Diese Tastatur hab ich bestellt und da ist nur ein einzelner USB dran.
http://www.amazon.de/gp/product/B004H0GVGQ/ref=oh_details_o03_s00_i00

Hier als Beweis:
http://www.bilder-hochladen.net/files/6x5j-9-45c4-jpg.html 

Der lässt sich auch nicht ausstecken.

Edit:mir fällt gerade auf, dass die Beschreibung des Amazon Produktes gar nicht mit meiner Tastatur übereinstimmt. Da soll angeblich ein Audioausgang und Mikrofoneingang an der Seite sein, was man auch bei Amazon im Bild sehen kann, aber an meiner Tastatur ist da nix.


----------



## target2804 (24. Oktober 2012)

Dann hast du ne falsche scheinbar


----------



## Jerem1ah (24. Oktober 2012)

Vll ist auch einfach die Beschreibung falsch, also es ist jedenfalls die Standard Edition und nicht die Ultimate Edition und vll hat die Standard einfach keine Anschlüsse an der Seite.
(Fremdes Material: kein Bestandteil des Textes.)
(* ===== verification/Auth.v ===== *)
(** * Authentication sessions

    Models [internal/module/auth]: the use case ([usecase/auth_usecase.go]), its audit
    decorator ([usecase/audit_decorator.go]) and the request/response types.  The cache
    is any instance of the port [Cache]; the user repository is the narrow interface
    [UserRepo] the use case declares; SHA-256, bcrypt and the JWT library are parameters
    (class [Crypto]).  The clock and the random source are inputs of each call. *)
From S2P Require Import Prelude AppErr Config Port Cache Base64.
Import AppErr Config CacheAdapter.

Module Auth.

(** ** Third-party primitives *)

Record jwtClaims := mkJwtClaims {
  Subject : string;
  claims_Issuer : string;
  claims_Audience : list string;
  ExpiresAt : option Z;      (* NumericDate: whole seconds *)
  IssuedAt : option Z;
  NotBefore : option Z;
  claims_UserID : string;
  claims_Email : string;
  claims_Name : string
}.

#[export] Instance jwtClaims_eq_dec : EqDecision jwtClaims.
Proof. solve_decision. Defined.

Class Crypto := {
  sha256_hex : string → string;                          (* hex.EncodeToString(sha256.Sum256(x)) *)
  bcrypt_matches : string → string → bool;               (* CompareHashAndPassword = nil *)
  bcrypt_hash : string → result error string;            (* GenerateFromPassword *)
  jwt_SignedString : jwtClaims → string → result error string   (* HS256 *)
}.

(** What one call reads from its environment. *)
Record Oracle := mkOracle { now : Z; rand_Read : result error string }.

(** [jwt.NewNumericDate]: truncated to a second *)
Definition NumericDate (t : Z) : Z := t / Second.

Record UserRepo (U : Type) := mkUserRepo {
  repo_GetByEmail : string → result error (User U);
  repo_GetByID : string → result error (User U)
}.
Arguments mkUserRepo {U}.
Arguments repo_GetByEmail {U}.
Arguments repo_GetByID {U}.

Record LoginResponse := mkLoginResponse {
  AccessToken : string; RefreshToken : string; ExpiresIn : Z; TokenType : string; UserID : string
}.
Record RefreshResponse := mkRefreshResponse {
  r_AccessToken : string; r_RefreshToken : string; r_ExpiresIn : Z; r_TokenType : string
}.

Section auth.
Context {U C : Type} `{Uuid U} `{Cache C} `{Crypto}.
Variable userRepo : UserRepo U.
Variable jwtCfg : JWTConfig.

Definition tokenHash (token : string) : string := sha256_hex token.
Definition tokLookupKey (token : string) : string := "refresh:tok:" +:+ tokenHash token.
Definition userIdxPrefix (userID : string) : string := "refresh:user:" +:+ userID +:+ ":".
Definition userIdxKey (userID token : string) : string :=
  "refresh:user:" +:+ userID +:+ ":" +:+ tokenHash token.

Definition generateAccessToken (t : Z) (userID email name : string) : result error string :=
  let claims := mkJwtClaims userID (Issuer jwtCfg) [Audience jwtCfg]
                  (Some (NumericDate (t + AccessTokenDuration jwtCfg)))
                  (Some (NumericDate t)) (Some (NumericDate t)) userID email name in
  jwt_SignedString claims (Secret jwtCfg).

Definition generateRefreshToken (o : Oracle) : result error string :=
  res_map Base64.encode (rand_Read o).

Definition invalidCredentials : error := WithMessage ErrUnauthorized "Invalid email or password".
Definition invalidRefresh : error := WithMessage ErrUnauthorized "Invalid or expired refresh token".
Definition cacheDown : error := Internalf "auth: cache unavailable, cannot issue refresh token".

(** The two writes with which [Login] and [Refresh] issue a refresh token. *)
Definition issue (c : C) (userID token : string) : C * option error :=
  let ttl := RefreshTokenDuration jwtCfg in
  let lookupKey := tokLookupKey token in
  let idxKey := userIdxKey userID token in
  let '(c1, err) := cache_Set c lookupKey userID ttl in
  match err with
  | Some _ => (c1, Some cacheDown)
  | None =>
      let '(c2, err) := cache_Set c1 idxKey "1" ttl in
      match err with
      | Some _ => let '(c3, _) := cache_Delete c2 lookupKey in (c3, Some cacheDown)
      | None => (c2, None)
      end
  end.

Definition Login (c : C) (o : Oracle) (email password : string) : C * result error LoginResponse :=
  match repo_GetByEmail userRepo email with
  | Err _ => (c, Err invalidCredentials)
  | Ok user =>
      if negb (bcrypt_matches (user_PasswordHash user) password) then (c, Err invalidCredentials)
      else
        let userID := uuid_String (user_ID user) in
        match generateAccessToken (now o) userID (user_Email user) (user_Name user) with
        | Err _ => (c, Err (Internalf "failed to generate access token"))
        | Ok accessToken =>
            match generateRefreshToken o with
            | Err _ => (c, Err (Internalf "failed to generate refresh token"))
            | Ok refreshToken =>
                let '(c1, err) := issue c userID refreshToken in
                match err with
                | Some e => (c1, Err e)
                | None => (c1, Ok (mkLoginResponse accessToken refreshToken
                                     (wrap64 (AccessTokenTTL jwtCfg * 60)) "Bearer" userID))
                end
            end
        end
  end.

Definition Refresh (c : C) (o : Oracle) (token : string) : C * result error RefreshResponse :=
  let lookupKey := tokLookupKey token in
  match cache_Get c lookupKey with
  | Err _ => (c, Err invalidRefresh)
  | Ok userID =>
      let idxKey := userIdxKey userID token in
      match cache_Get c idxKey with
      | Err _ => (c, Err invalidRefresh)
      | Ok _ =>
          match repo_GetByID userRepo userID with
          | Err _ => (c, Err (WithMessage ErrUnauthorized "User not found"))
          | Ok user =>
              let '(c1, _) := cache_Delete c lookupKey in
              let '(c2, _) := cache_Delete c1 idxKey in
              let uid := uuid_String (user_ID user) in
              match generateAccessToken (now o) uid (user_Email user) (user_Name user) with
              | Err _ => (c2, Err (Internalf "failed to generate access token"))
              | Ok accessToken =>
                  match generateRefreshToken o with
                  | Err _ => (c2, Err (Internalf "failed to generate refresh token"))
                  | Ok newRefreshToken =>
                      let '(c3, err) := issue c2 uid newRefreshToken in
                      match err with
                      | Some e => (c3, Err e)
                      | None => (c3, Ok (mkRefreshResponse accessToken newRefreshToken
                                           (wrap64 (AccessTokenTTL jwtCfg * 60)) "Bearer"))
                      end
                  end
              end
          end
      end
  end.

Definition Logout (c : C) (callerID refreshToken : string) : C * option error :=
  let lookupKey := tokLookupKey refreshToken in
  match cache_Get c lookupKey with
  | Err _ => (c, None)
  | Ok storedUserID =>
      if negb (String.eqb storedUserID callerID) then (c, None)
      else
        let idxKey := userIdxKey callerID refreshToken in
        let '(c1, _) := cache_Delete c lookupKey in
        let '(c2, _) := cache_Delete c1 idxKey in
        (c2, None)
  end.

Definition RevokeAllForUser (c : C) (userID : string) : C * option error :=
  cache_DeleteByPrefix c (userIdxPrefix userID).

End auth.

(** ** The audit decorator *)

Definition classifyLoginFailure (err : error) : string :=
  match AsAppError err with
  | Some (code, _, _, _) =>
      if String.eqb code CodeUnauthorized then "invalid_credentials"
      else if String.eqb code CodeForbidden then "user_inactive"
      else "unknown"
  | None => "unknown"
  end.

Definition with_metadata (e : AuditEntry) (m : list (string * any)) : AuditEntry :=
  mkAuditEntry (ae_UserID e) (ae_Action e) (ae_Resource e) (ae_ResourceID e) (ae_OldValue e)
    (ae_NewValue e) (Some m) (ae_IPAddress e) (ae_UserAgent e) (ae_Timestamp e).

Section audited.
Context {U C L : Type} `{Uuid U} `{Cache C} `{Crypto} `{Auditor L}.
Variable userRepo : UserRepo U.
Variable jwtCfg : JWTConfig.

Definition Audited_Login (ctx : Context) (t : Z) (cl : C * L) (o : Oracle) (email password : string)
    : (C * L) * result error LoginResponse :=
  let '(c, l) := cl in
  match Login userRepo jwtCfg c o email password with
  | (c', Err err) =>
      let entry := with_metadata (NewAuditEntry ctx t ActionLogin "user" email)
                     [("outcome", AnyString "failed"); ("reason", AnyString (classifyLoginFailure err))] in
      ((c', (auditor_Log l entry).1), Err err)
  | (c', Ok resp) =>
      let entry := with_metadata (NewAuditEntry ctx t ActionLogin "user" (UserID resp))
                     [("outcome", AnyString "success")] in
      ((c', (auditor_Log l entry).1), Ok resp)
  end.

Definition Audited_Refresh (cl : C * L) (o : Oracle) (token : string)
    : (C * L) * result error RefreshResponse :=
  let '(c', r) := Refresh userRepo jwtCfg cl.1 o token in ((c', cl.2), r).

Definition Audited_Logout (ctx : Context) (t : Z) (cl : C * L) (callerID refreshToken : string)
    : (C * L) * option error :=
  let '(c, l) := cl in
  match Logout c callerID refreshToken with
  | (c', Some err) => ((c', l), Some err)
  | (c', None) => ((c', (auditor_Log l (NewAuditEntry ctx t ActionLogout "user" callerID)).1), None)
  end.

End audited.

(** ** Keys *)

Section keys.
Context {U : Type} `{Uuid U} `{Crypto}.

Lemma plain_prefix_spec p :
  (∀ c, contains_byte c p = true → existsb (Ascii.eqb c) ["*"; "?"; "["; "]"; "\"]%char = false) →
  plain_prefix p = true.
Proof.
  induction p as [|c p IH]; intros Hp; [done|]. cbn [plain_prefix]. rewrite (Hp c), IH; [done| |].
  - intros d Hd. apply Hp. simpl. by rewrite Hd, orb_true_r.
  - simpl. by rewrite Ascii.eqb_refl.
Qed.

Lemma uuid_no_colon (u : U) : contains_byte ":" (uuid_String u) = false.
Proof. by apply uuid_no_byte. Qed.

Lemma userIdxPrefix_plain (u : U) : plain_prefix (userIdxPrefix (uuid_String u)) = true.
Proof.
  apply plain_prefix_spec. intros c Hc.
  destruct (existsb _ _) eqn:Hx; [|done].
  apply existsb_exists in Hx as (d & Hd & ->%Ascii.eqb_eq).
  unfold userIdxPrefix in Hc. rewrite !contains_byte_append, (uuid_no_byte u) in Hc;
    destruct Hd as [<-|[<-|[<-|[<-|[<-|[]]]]]]; done.
Qed.

Lemma idx_prefix_tok u t : has_prefix (userIdxPrefix u) (tokLookupKey t) = false.
Proof. done. Qed.

Lemma tok_idx_ne u t t' : tokLookupKey t ≠ userIdxKey u t'.
Proof. done. Qed.

Lemma idx_prefix_own u t : has_prefix (userIdxPrefix u) (userIdxKey u t) = true.
Proof. apply has_prefix_spec. exists (tokenHash t). unfold userIdxPrefix, userIdxKey. by rewrite !append_assoc. Qed.

Lemma idx_prefix_other (u v : U) t :
  has_prefix (userIdxPrefix (uuid_String u)) (userIdxKey (uuid_String v) t) = true → u = v.
Proof.
  intros [r Heq]%has_prefix_spec. unfold userIdxPrefix, userIdxKey in Heq.
  rewrite !append_assoc in Heq. apply append_cancel_l in Heq. simpl in Heq.
  apply append_sep_inj in Heq as [Heq _]; [by apply uuid_String_inj | apply uuid_no_colon..].
Qed.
Hab 80eur bezahlt, die Ultimate kostet ja 140eur. Naja kp die Anschlüsse braucht eh kein Mensch, aber meine Makros hätte ich trotzdem gerne. Hab jetzt auch in den Berichtigungen von Razer Synapse 2.0   "Programm als Administrator ausführen" ein Häckchen gesetzt, aber ändern tut das auch nichts.


----------



## Jerem1ah (29. Oktober 2012)

Heute hat Razer Synapse ein Update gezogen und siehe da, es funktionier alles so wie es funktionieren soll. Alles gut nun


----------